◆ Supplied records
*** Block opens ***

(** Trimming a trimmed text changes nothing. *)
Lemma trim_trim (s : str) : trim (trim s) = trim s.
Proof.
  unfold trim at 1.
  rewrite (drop_while_fixed is_space (trim s) (trim_head s)).
  rewrite (drop_while_fixed is_space (rev (trim s)) (trim_last s)).
  apply rev_involutive.
Qed.

Lemma split_on_sep (sep : char) (s r : str) :
  split_on sep (s ++ sep :: r) = split_on sep s ++ split_on sep r.
Proof.
  induction s as [|c t IH].
  - cbn. now rewrite char_eqb_refl.
  - cbn [app split_on]. rewrite IH.
    destruct (char_eqb c sep); [reflexivity|].
    pose proof (split_on_nonempty sep t) as Hne.
    destruct (split_on sep t); [congruence|reflexivity].
Qed.

Lemma cells_of_sep (s r : str) :
  cells_of (s ++ pipe :: r) = cells_of s ++ cells_of r.
Proof.
  unfold cells_of. now rewrite split_on_sep, map_app, filter_app.
Qed.

(** X5.  The cells that the table parser takes from a row are never empty,
    have no white space at either end and hold no pipe; a pipe at the
    start and at the end of the row makes no difference, and neither does
    an empty cell inside it. *)
Theorem X5_cells_trimmed_and_nonempty (row more : str) :
  Forall (fun cell =>
            cell <> [] /\ trim cell = cell /\ includes pipe cell = false)
    (cells_of row)
  /\ cells_of (pipe :: row ++ [pipe]) = cells_of row
  /\ cells_of (row ++ pipe :: pipe :: more)
     = cells_of (row ++ pipe :: more).
Proof.
  split; [|split].
  - apply Forall_forall. intros cell Hin.
    pose proof (cells_of_no_pipe row) as Hp. rewrite Forall_forall in Hp.
    split; [|split; [|now apply Hp]].
    + unfold cells_of in Hin. apply filter_In in Hin.
      destruct Hin as [_ Hne]. now destruct cell.
    + unfold cells_of in Hin. apply filter_In in Hin.
      destruct Hin as [Hin _]. apply in_map_iff in Hin.
      destruct Hin as [x [<- _]]. apply trim_trim.
  - change (pipe :: row ++ [pipe]) with ([] ++ pipe :: row ++ [pipe]).
    rewrite !cells_of_sep. cbn [app]. apply app_nil_r.
  - rewrite !cells_of_sep.
    change (pipe :: more) with ([] ++ pipe :: more).
    rewrite cells_of_sep. reflexivity.
Qed.

(** ** Text without markdown *)

(** *** Substitutions that find nothing *)

Lemma replace_from_needs (m : matcher) (x : char) :
  needs m x ->
  forall s p, includes x s = false -> replace_from m p 0 s = s.
Proof.
  intros Hm. induction s as [|c t IH]; intros p Hx.
  - cbn. now rewrite (Hm p [] Hx).
  - cbn [replace_from]. rewrite (Hm p (c :: t) Hx).
    rewrite includes_cons in Hx. apply orb_false_iff in Hx.
    now rewrite IH.
Qed.

Lemma replace_all_needs (m : matcher) (x : char) (s : str) :
  needs m x -> includes x s = false -> replace_all m s = s.
Proof. intros Hm Hx. now apply (replace_from_needs m x Hm). Qed.

Lemma replace_from_line_bound (m : matcher) :
  line_bound m ->
  forall s p,
    forallb not_line_terminator s = true -> m p s = None ->
    replace_from m p 0 s = s.
Proof.
  intros Hm. induction s as [|c t IH]; intros p Hs Hp.
  - cbn. now rewrite Hp.
  - cbn [replace_from]. rewrite Hp. cbn [forallb] in Hs.
    apply andb_true_iff in Hs. destruct Hs as [Hc Ht].
    rewrite IH; [reflexivity|exact Ht|].
    apply Hm. unfold not_line_terminator in Hc.
    now apply negb_true_iff in Hc.
Qed.

Lemma replace_all_line_bound (m : matcher) (s : str) :
  line_bound m -> forallb not_line_terminator s = true ->
  m None s = None -> replace_all m s = s.
Proof. intros Hm Hs Hp. now apply replace_from_line_bound. Qed.

Lemma replace_from_blind (m : matcher) (k : nat) (s : str) :
  blind m -> forall p p', replace_from m p k s = replace_from m p' k s.
Proof.
  intros Hm. revert k. induction s as [|c t IH]; intros k p p'.
  - destruct k; cbn; [now rewrite (Hm p p')|reflexivity].
  - destruct k; cbn [replace_from]; [|reflexivity].
    now rewrite (Hm p p').
Qed.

*** Block closes ***

◆ Task item
Report how many lines of the entries hold the string "induction". Provide the number alone.

◆ Response
4